** INPUT follows **

(* ===== verification/Address.v ===== *)
(** * Addresses and address ranges (lib/mem-core/src/address.rs, address_range.rs)

    [VirtualAddress] and [PhysicalAddress] are newtypes over [usize]; the
    macro [impl_address!] gives both the same methods, so one definition per
    method serves both.  Methods that can panic return an [outcome]. *)

From stdpp Require Import base numbers list.
From Stdlib Require Import ZArith Lia.
From S2P Require Import Prelude.

Abbreviation VirtualAddress := Z.
Abbreviation PhysicalAddress := Z.

(** ** Arithmetic *)

Definition ADDR_MAX : Z := USIZE_MAX.
Definition ADDR_MIN : Z := 0.

Definition addr_is_null (a : Z) : bool := a =? 0.

Definition addr_add (a offset : Z) : outcome Z := u_add a offset.
Definition addr_sub (a offset : Z) : outcome Z := u_sub a offset.

(** [overflowing_add_signed] reports overflow iff the sum leaves [usize]. *)
Definition addr_offset (a offset : Z) : outcome Z :=
  let '(s, b) := (wrap (a + offset), negb ((0 <=? a + offset) && (a + offset <? USIZE_MOD))) in
  if b then Panicked else Done s.

Definition addr_wrapping_add (a offset : Z) : Z := wrapping_add a offset.
Definition addr_wrapping_sub (a offset : Z) : Z := wrapping_sub a offset.
Definition addr_wrapping_offset (a offset : Z) : Z := wrap (a + offset).
Definition addr_saturating_add (a offset : Z) : Z := saturating_add a offset.
Definition addr_checked_add (a offset : Z) : option Z := checked_add a offset.

Definition addr_offset_from (a origin : Z) : Z := as_isize (wrapping_sub a origin).

Definition addr_offset_from_unsigned (a origin : Z) : outcome Z :=
  let '(d, b) := (wrapping_sub a origin, a <? origin) in
  if b then Panicked else Done d.

(** ** Alignment *)

Definition is_aligned_to (a align : Z) : outcome bool :=
  if is_power_of_two align then Done (Z.land a (align - 1) =? 0) else Panicked.

Definition align_up (a align : Z) : outcome Z :=
  if negb (is_power_of_two align) then Panicked else
  let align_minus_one := align - 1 in
  let aligned := Z.land (wrapping_add a align_minus_one) (wrapping_sub 0 align) in
  ok ← is_aligned_to aligned align;
  _ ← assert_ ok;
  _ ← assert_ (a <=? aligned);
  mret aligned.

Definition align_down (a align : Z) : outcome Z :=
  if negb (is_power_of_two align) then Panicked else
  let aligned := Z.land a (wrapping_sub 0 align) in
  ok ← is_aligned_to aligned align;
  _ ← assert_ ok;
  _ ← assert_ (aligned <=? a);
  mret aligned.

(** ** Canonical form.  [bits] is [A::VIRTUAL_ADDRESS_BITS]. *)

(** [((self.get() as isize) << shift) >> shift) as usize]; shifting by the
    full width panics. *)
Definition canonicalize (bits a : Z) : outcome Z :=
  shift ← u_sub 64 bits;
  if 64 <=? shift then Panicked else
  Done (wrap (Z.shiftr (as_isize (wrap (Z.shiftl (as_isize a) shift))) shift)).

Definition is_canonical (bits a : Z) : outcome bool :=
  if 64 <=? bits then Panicked else
  let mask := u_not (Z.shiftl 1 bits - 1) in
  let upper := Z.land a mask in
  Done ((upper =? 0) || (upper =? mask)).

(** ** Ranges: [core::range::Range<Address>] *)

Record range : Type := Range { r_start : Z; r_end : Z }.

#[global] Instance range_eq_dec : EqDecision range.
Proof. solve_decision. Defined.

Definition range_from_start_len (start len : Z) : outcome range :=
  e ← addr_add start len;
  mret (Range start e).

Definition range_is_empty (r : range) : bool := r_end r <=? r_start r.

Definition range_len (r : range) : outcome Z :=
  if r_end r <=? r_start r then Done 0
  else addr_offset_from_unsigned (r_end r) (r_start r).

Definition range_contains (r : range) (a : Z) : bool :=
  (r_start r <=? a) && (a <? r_end r).

Definition range_overlaps (r other : range) : bool :=
  (r_start r <? r_end other) && (r_start other <? r_end r).

Definition range_intersect (r other : range) : range :=
  Range (Z.max (r_start r) (r_start other)) (Z.min (r_end r) (r_end other)).

Definition range_align_in (r : range) (align : Z) : outcome range :=
  s ← align_up (r_start r) align;
  e ← align_down (r_end r) align;
  mret (Range s e).

Definition range_align_out (r : range) (align : Z) : outcome range :=
  s ← align_down (r_start r) align;
  e ← align_up (r_end r) align;
  mret (Range s e).

(** ** Lemmas *)

Lemma addr_offset_from_unsigned_Done a o :
  is_usize a -> is_usize o -> o <= a -> addr_offset_from_unsigned a o = Done (a - o).
Proof.
  unfold is_usize. intros. unfold addr_offset_from_unsigned.
  destruct (Z.ltb_spec a o); [lia |]. unfold wrapping_sub.
  rewrite wrap_small; [done | unfold is_usize; lia].
Qed.

Lemma is_aligned_to_pow2 a k :
  0 <= k -> is_aligned_to a (2 ^ k) = Done (a mod 2 ^ k =? 0).
Proof.
  intros. unfold is_aligned_to.
  by rewrite is_power_of_two_pow2, land_low_mask.
Qed.

Lemma align_down_pow2 a k :
  is_usize a -> 0 <= k < 64 -> align_down a (2 ^ k) = Done (a - a mod 2 ^ k).
Proof.
  intros Ha Hk. unfold align_down. pose proof (pow2_pos k ltac:(lia)) as Hp.
  rewrite is_power_of_two_pow2 by lia. simpl negb. cbv iota.
  rewrite land_high_mask by done. rewrite is_aligned_to_pow2 by lia.
  assert (Hm : (a - a mod 2 ^ k) mod 2 ^ k = 0).
  { by rewrite Zminus_mod_idemp_r, Z.sub_diag. }
  rewrite Hm. simpl. pose proof (Z.mod_pos_bound a (2 ^ k) Hp).
  by rewrite (proj2 (Z.leb_le _ _)) by lia.
Qed.

(** Rounding up to a multiple of [2^k], when the sum does not wrap. *)
Lemma align_up_pow2 a k :
  is_usize a -> 0 <= k < 64 -> a + (2 ^ k - 1) < USIZE_MOD ->
  align_up a (2 ^ k) = Done ((a + (2 ^ k - 1)) - (a + (2 ^ k - 1)) mod 2 ^ k).
Proof.
  intros Ha Hk Hov. unfold align_up. pose proof (pow2_pos k ltac:(lia)) as Hp.
  destruct Ha as [Ha1 Ha2].
  rewrite is_power_of_two_pow2 by lia. simpl negb. cbv iota.
  unfold wrapping_add. rewrite (wrap_small (a + (2 ^ k - 1))) by (unfold is_usize; lia).
  rewrite land_high_mask by (unfold is_usize; lia). rewrite is_aligned_to_pow2 by lia.
  set (b := a + (2 ^ k - 1)) in *.
  assert (Hm : (b - b mod 2 ^ k) mod 2 ^ k = 0).
  { by rewrite Zminus_mod_idemp_r, Z.sub_diag. }
  rewrite Hm. simpl. pose proof (Z.mod_pos_bound b (2 ^ k) Hp).
  by rewrite (proj2 (Z.leb_le _ _)) by lia.
Qed.

Lemma align_up_overflow a k :
  is_usize a -> 0 <= k < 64 -> USIZE_MOD <= a + (2 ^ k - 1) ->
  align_up a (2 ^ k) = Panicked.
Proof.
  intros [Ha1 Ha2] Hk Hov. unfold align_up. pose proof (pow2_pos k ltac:(lia)) as Hp.
  pose proof (pow2_usize k Hk) as [_ Hpu].
  rewrite is_power_of_two_pow2 by lia. simpl negb. cbv iota.
  assert (Hw : wrapping_add a (2 ^ k - 1) = a + (2 ^ k - 1) - USIZE_MOD).
  { unfold wrapping_add, wrap. symmetry. apply (Z.mod_unique_pos _ _ 1); lia. }
  rewrite Hw, land_high_mask by (unfold is_usize; lia).
  rewrite is_aligned_to_pow2 by lia.
  set (b := a + (2 ^ k - 1) - USIZE_MOD) in *.
  assert (Hm : (b - b mod 2 ^ k) mod 2 ^ k = 0).
  { by rewrite Zminus_mod_idemp_r, Z.sub_diag. }
  rewrite Hm. simpl. pose proof (Z.mod_pos_bound b (2 ^ k) Hp).
  by rewrite (proj2 (Z.leb_gt _ _)) by lia.
Qed.

(** Closed form of [canonicalize]: sign extension of the low [bits] bits. *)
Definition sign_extend (bits a : Z) : Z :=
  let m := a mod 2 ^ bits in
  if m <? 2 ^ (bits - 1) then m else m + (USIZE_MOD - 2 ^ bits).

Lemma as_isize_mod a : is_usize a -> as_isize a mod USIZE_MOD = a.
Proof.
  unfold as_isize, is_usize. intros.
  destruct (Z.ltb_spec a (2 ^ 63)); [by rewrite Z.mod_small by lia |].
  replace (a - USIZE_MOD) with (a + (-1) * USIZE_MOD) by lia.
  by rewrite Z.mod_add, Z.mod_small by lia.
Qed.

Lemma canonicalize_sign_extend bits a :
  is_usize a -> 0 < bits <= 64 -> canonicalize bits a = Done (sign_extend bits a).
Proof.
  intros Ha Hb. unfold canonicalize, sign_extend.
  rewrite u_sub_Done by (unfold is_usize; lia). simpl.
  destruct (Z.leb_spec 64 (64 - bits)); [lia |]. f_equal.
  set (s := 64 - bits) in *. set (m := a mod 2 ^ bits).
  pose proof (pow2_pos s ltac:(lia)) as Hs. pose proof (pow2_pos bits ltac:(lia)) as Hb'.
  pose proof (pow2_pos (bits - 1) ltac:(lia)) as Hb1.
  assert (HU : USIZE_MOD = 2 ^ bits * 2 ^ s)
    by (change USIZE_MOD with (2 ^ 64); rewrite <- Z.pow_add_r by lia; f_equal; lia).
  assert (H63 : 2 ^ 63 = 2 ^ (bits - 1) * 2 ^ s)
    by (rewrite <- Z.pow_add_r by lia; f_equal; lia).
  assert (Hb2 : 2 ^ bits = 2 * 2 ^ (bits - 1))
    by (rewrite <- Z.pow_succ_r by lia; f_equal; lia).
  pose proof (Z.mod_pos_bound a (2 ^ bits) Hb') as Hm. fold m in Hm.
  assert (Hshl : wrap (Z.shiftl (as_isize a) s) = m * 2 ^ s).
  { unfold wrap. rewrite Z.shiftl_mul_pow2 by lia.
    rewrite <- Z.mul_mod_idemp_l, (as_isize_mod a Ha) by lia.
    rewrite HU at 1. rewrite Z.mul_mod_distr_r by lia. done. }
  rewrite Hshl. unfold as_isize. rewrite H63.
  destruct (Z.ltb_spec (m * 2 ^ s) (2 ^ (bits - 1) * 2 ^ s)) as [Hlt | Hge];
    destruct (Z.ltb_spec m (2 ^ (bits - 1))) as [Hlt' | Hge']; [| nia | nia |];
    rewrite Z.shiftr_div_pow2 by lia.
  - rewrite Z.div_mul by lia. apply wrap_small. unfold is_usize. nia.
  - rewrite HU at 1. replace (m * 2 ^ s - 2 ^ bits * 2 ^ s) with ((m - 2 ^ bits) * 2 ^ s) by lia.
    rewrite Z.div_mul by lia. unfold wrap.
    replace (m - 2 ^ bits) with (m + (USIZE_MOD - 2 ^ bits) + (-1) * USIZE_MOD) by lia.
    rewrite Z.mod_add, Z.mod_small by nia. done.
Qed.

Lemma sign_extend_usize bits a : 0 < bits <= 64 -> is_usize (sign_extend bits a).
Proof.
  intros Hb. unfold sign_extend, is_usize.
  pose proof (Z.mod_pos_bound a (2 ^ bits) (pow2_pos bits ltac:(lia))).
  assert (2 ^ bits <= 2 ^ 64) by (apply Z.pow_le_mono_r; lia).
  change (2 ^ 64) with USIZE_MOD in *. destruct (_ <? _); lia.
Qed.

Lemma sign_extend_mod bits a :
  0 < bits <= 64 -> sign_extend bits a mod 2 ^ bits = a mod 2 ^ bits.
Proof.
  intros Hb. unfold sign_extend. pose proof (pow2_pos bits ltac:(lia)).
  destruct (_ <? _); [by rewrite Z.mod_mod by lia |].
  change USIZE_MOD with (2 ^ 64). rewrite (pow2_split bits 64) by lia.
  replace (a mod 2 ^ bits + (2 ^ bits * 2 ^ (64 - bits) - 2 ^ bits))
    with (a mod 2 ^ bits + (2 ^ (64 - bits) - 1) * 2 ^ bits) by lia.
  by rewrite Z.mod_add, Z.mod_mod by lia.
Qed.

(** An address is in sign-extended form: bits [bits-1..63] are all equal. *)
Definition sign_extended (bits a : Z) : Prop :=
  a < 2 ^ (bits - 1) \/ USIZE_MOD - 2 ^ (bits - 1) <= a.

Lemma sign_extend_id bits a :
  0 < bits <= 64 -> is_usize a -> (sign_extend bits a = a <-> sign_extended bits a).
Proof.
  intros Hb [Ha1 Ha2]. unfold sign_extend, sign_extended.
  pose proof (pow2_pos bits ltac:(lia)). pose proof (pow2_pos (bits - 1) ltac:(lia)).
  assert (Hb2 : 2 ^ bits = 2 * 2 ^ (bits - 1))
    by (rewrite <- Z.pow_succ_r by lia; f_equal; lia).
  assert (HU : USIZE_MOD = 2 ^ bits * 2 ^ (64 - bits))
    by (change USIZE_MOD with (2 ^ 64); apply pow2_split; lia).
  pose proof (pow2_pos (64 - bits) ltac:(lia)).
  pose proof (Z.mod_pos_bound a (2 ^ bits) ltac:(lia)) as Hm.
  split.
  - destruct (Z.ltb_spec (a mod 2 ^ bits) (2 ^ (bits - 1))); lia.
  - intros [Hlo | Hhi].
    + rewrite (Z.mod_small a) by lia. by rewrite (proj2 (Z.ltb_lt _ _)).
    + assert (Hmod : a mod 2 ^ bits = a - (USIZE_MOD - 2 ^ bits)).
      { symmetry. apply (Z.mod_unique_pos _ _ (2 ^ (64 - bits) - 1)); [lia |]. rewrite HU. lia. }
      rewrite Hmod. rewrite (proj2 (Z.ltb_ge _ _)) by lia. lia.
Qed.

(** What [is_canonical] accepts: the bits from [bits] on are equal.  Bit
    [bits - 1], the one [canonicalize] extends, is not compared. *)
Lemma is_canonical_spec bits a :
  0 < bits < 64 -> is_usize a ->
  is_canonical bits a = Done (bool_decide (a < 2 ^ bits \/ USIZE_MOD - 2 ^ bits <= a)).
Proof.
  intros Hb Ha. unfold is_canonical. destruct (Z.leb_spec 64 bits); [lia |].
  rewrite Z.shiftl_mul_pow2, Z.mul_1_l by lia. pose proof (pow2_pos bits ltac:(lia)) as Hp.
  pose proof (pow2_usize bits ltac:(lia)) as [_ Hpu].
  assert (Hmask : u_not (2 ^ bits - 1) = wrapping_sub 0 (2 ^ bits)).
  { unfold u_not, wrapping_sub, wrap. apply (Z.mod_unique_pos _ _ (-1)); lia. }
  rewrite Hmask, land_high_mask by (done || lia). rewrite <- Hmask. unfold u_not.
  assert (HU : USIZE_MOD = 2 ^ bits * 2 ^ (64 - bits))
    by (change USIZE_MOD with (2 ^ 64); apply pow2_split; lia).
  pose proof (pow2_pos (64 - bits) ltac:(lia)). pose proof (Z.mod_pos_bound a (2 ^ bits) Hp).
  pose proof (Z.div_mod a (2 ^ bits) ltac:(lia)) as Hdm. destruct Ha as [Ha1 Ha2].
  f_equal. apply eq_true_iff_eq. rewrite orb_true_iff, !Z.eqb_eq, bool_decide_eq_true.
  set (q := a / 2 ^ bits) in *. set (B := 2 ^ bits) in *. set (K := 2 ^ (64 - bits)) in *.
  split; intros [Hc | Hc].
  - left. lia.
  - right. lia.
  - left. assert (q = 0) by nia. lia.
  - right. assert (q = K - 1) by nia. subst q. nia.
Qed.

(** A range inside one half of the address space, [end] included. *)
Definition in_half (bits s e : Z) : Prop :=
  0 <= s /\ (e <= 2 ^ (bits - 1) \/ (USIZE_MOD - 2 ^ (bits - 1) <= s /\ e < USIZE_MOD)).

Lemma pow2_half bits : 0 < bits -> 2 ^ bits = 2 * 2 ^ (bits - 1).
Proof. intros. rewrite <- Z.pow_succ_r by lia. f_equal. lia. Qed.

Lemma in_half_usize bits s e a : 0 < bits < 64 -> in_half bits s e -> s <= a <= e -> is_usize a.
Proof.
  intros Hb [H0 Hh] Ha. pose proof (pow2_usize (bits - 1) ltac:(lia)) as [_ ?]. unfold is_usize. lia.
Qed.

Lemma in_half_canonical bits s e a :
  0 < bits < 64 -> in_half bits s e -> s <= a <= e -> is_canonical bits a = Done true.
Proof.
  intros Hb Hh Ha. rewrite is_canonical_spec by (done || by eapply in_half_usize).
  rewrite bool_decide_true; [done |]. destruct Hh as [H0 Hh].
  pose proof (pow2_half bits ltac:(lia)). pose proof (pow2_pos (bits - 1) ltac:(lia)). lia.
Qed.

Lemma in_half_canonicalize bits s e a :
  0 < bits < 64 -> in_half bits s e -> s <= a < e -> canonicalize bits a = Done a.
Proof.
  intros Hb Hh Ha. assert (Hu : is_usize a) by (eapply in_half_usize; [done | done | lia]).
  rewrite canonicalize_sign_extend by (done || lia). f_equal.
  apply sign_extend_id; [lia | done |]. destruct Hh as [H0 Hh]. unfold sign_extended. lia.
Qed.

(** Two addresses in the same block of size [2^j] differ only below bit [j]. *)
Lemma lxor_same_block x y j :
  0 <= j -> 0 <= x -> 0 <= y -> x / 2 ^ j = y / 2 ^ j -> 0 <= Z.lxor x y < 2 ^ j.
Proof.
  intros Hj Hx Hy Heq. assert (Hnn : 0 <= Z.lxor x y) by (apply Z.lxor_nonneg; lia). split; [done |].
  pose proof (pow2_pos j Hj) as Hp.
  assert (Hz : Z.lxor x y / 2 ^ j = 0).
  { rewrite <- Z.shiftr_div_pow2, Z.shiftr_lxor, !Z.shiftr_div_pow2 by done.
    by rewrite Heq, Z.lxor_nilpotent. }
  apply Z.div_small_iff in Hz; lia.
Qed.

** End of INPUT **

→ ABOUT THIS TASK: Using the data above, establish how many lines include the word "Hmod"; the reply is that number only.

→ WRITTEN RESPONSE: 2